Che cosa rischia il killer di Giulia
Impossibile che il responsabile dell'omicidio di Giulia Tramontano, reato punito con l'ergastolo, possa tornare libero tra 10 anni se andasse a buon fine un percorso di giustizia riparativa. A smentire l'ipotesi prospettata in un'intervista al Fatto quotidiano dal pm Sebastiano Ardita, già consigliere del Csm, è il "padre" della riforma che ha introdotto la giustizia riparativa, il professore Adolfo Ceretti, docente di Criminologia alla Bicocca di Milano, che in un'intervista esclude anche che vi siano automatismi nell'accesso a questo tipo di percorso e di conseguenza agli eventuali benefici. "Dall'intervista di Ardita sembrerebbe che qualunque persona possa immediatamente accedere e arrivare all'esito di un percorso riparativo e quindi eventualmente alla diminuzione della pena. In realtà è un percorso molto complesso e richiede tutta una serie di tappe" chiarisce il criminologo , spiegando che il diritto dell'indagato a essere informato sin dall'inizio di questa possibilità "non significa che acceda subito ai programmi di giustizia riparativa". E che tra i "paletti" da cui non si può prescindere c'è il consenso "fondamentale" non solo dell'indagato ma anche della vittima, in questo caso dei familiari di Giulia.
"La giustizia riparativa lavora per gestire gli effetti distruttivi del delitto, ma solo se la persona indicata come autore dell'offesa e la vittima danno il proprio consenso. È un programma che consente loro di partecipare liberamente in modo consensuale, attivo e volontario alla risoluzione delle questioni derivanti dal reato con l'aiuto di un terzo imparziale, adeguatamente formato, denominato mediatore".
Non solo: a monte c'è il vaglio preventivo del magistrato che procede, che, sentita anche la vittima, può investire i centri per la mediazione "se ritiene che il programma possa essere utile e se non comporti un pericolo concreto per gli interessati e per l'accertamento dei fatti. Se poi il percorso di giustizia riparativa ha buon esito, il giudice valuta se questo risultato può determinare una diminuzione della pena, ma non è assolutamente pensabile una diminuzione di pena automatica così come indicata dal consigliere Ardita. La diminuzione di pena - sempre che si avvii e si concluda un percorso di mediazione con un 'esito riparativo' considerato positivo dal giudice, sarà sempre affidata alle sue 'sensibilità'. Un'ipotesi come quella prospettata ora dal consigliere Ardita - conclude con nettezza Ceretti - non sta né in cielo né in terra".

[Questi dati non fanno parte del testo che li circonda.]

(** ** Tokens and sentences *)

(** [str(n)] for an integer. *)
Definition str_of_int (n : Z) : str :=
  lit (NilZero.string_of_int (Z.to_int n)).

Module MorphologicalTokenDTO.
Record t : Type := { lemma : str; pos : str; tags : str }.

(** The default arguments of [__init__]. *)
Definition default : t := {| lemma := []; pos := []; tags := [] |}.
End MorphologicalTokenDTO.

Module ConlluToken.
Record t : Type := {
  _text : str;
  position : Z;
  _morphological_parameters : MorphologicalTokenDTO.t
}.

Definition __init__ (text : str) : t :=
  {| _text := text; position := 0;
     _morphological_parameters := MorphologicalTokenDTO.default |}.

Definition set_position (self : t) (position : Z) : t :=
  {| _text := _text self; position := position;
     _morphological_parameters := _morphological_parameters self |}.

Definition set_morphological_parameters (self : t)
    (parameters : MorphologicalTokenDTO.t) : t :=
  {| _text := _text self; position := position self;
     _morphological_parameters := parameters |}.

(** The ten columns joined by [get_conllu_text]. *)
Definition columns (self : t) (include_morphological_tags : bool)
  : list str :=
  let position := str_of_int (position self) in
  let text := _text self in
  let lemma := MorphologicalTokenDTO.lemma (_morphological_parameters self) in
  let pos := MorphologicalTokenDTO.pos (_morphological_parameters self) in
  let xpos := lit "_" in
  let feats :=
    match include_morphological_tags,
          MorphologicalTokenDTO.tags (_morphological_parameters self) with
    | true, (_ :: _) as tags => tags
    | _, _ => lit "_"
    end in
  let head := lit "0" in
  let deprel := lit "root" in
  let deps := lit "_" in
  let misc := lit "_" in
  [position; text; lemma; pos; xpos; feats; head; deprel; deps; misc].

Definition get_conllu_text (self : t) (include_morphological_tags : bool)
  : str :=
  join [9] (columns self include_morphological_tags).
End ConlluToken.

Module ConlluSentence.
Record t : Type := {
  _position : Z;
  _text : str;
  _tokens : list ConlluToken.t
}.

(** The two comment lines that open a sentence block. *)
Definition header (self : t) : str :=
  lit "# sent_id = " ++ str_of_int (_position self) ++ [10]
    ++ lit "# text = " ++ _text self ++ [10].

Definition get_conllu_text (self : t) (include_morphological_tags : bool)
  : str :=
  let conllu_tokens :=
    map (fun token =>
           ConlluToken.get_conllu_text token include_morphological_tags)
        (_tokens self) in
  header self ++ join [10] conllu_tokens ++ [10].

Definition get_cleaned_sentence (U : UnicodeData) (self : t) : str :=
  re_sub (non_word U) [] (lower U (_text self)).

Definition get_tokens (self : t) : list ConlluToken.t := _tokens self.
End ConlluSentence.

(** ** The pipeline *)

(** One entry of the list returned by [Mystem.analyze]: the key
    ['analysis'] may be missing, and its list may be empty. *)
Record MystemAnalysis : Type := { lex : str; gr : str }.
Record MystemToken : Type := {
  text : str;
  analysis : option (list MystemAnalysis)
}.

La questione dei femminicidi resta intanto all'attenzione del governo, dopo il varo del pacchetto di misure da parte del Consiglio dei ministri che ha anche rafforzato le misure cautelari per i partner violenti . "In occasione della Giornata internazionale contro la violenza sulle donne, mi piacerebbe portare le vittime o parenti delle vittime, a raccontare la loro vicenda nelle scuole. Niente è più educativo" ha detto la presidente del Consiglio, Giorgia Meloni, intervistata da Bruno Vespa, rilanciando un'iniziativa annunciata nei giorni scorsi dalla ministra Roccella.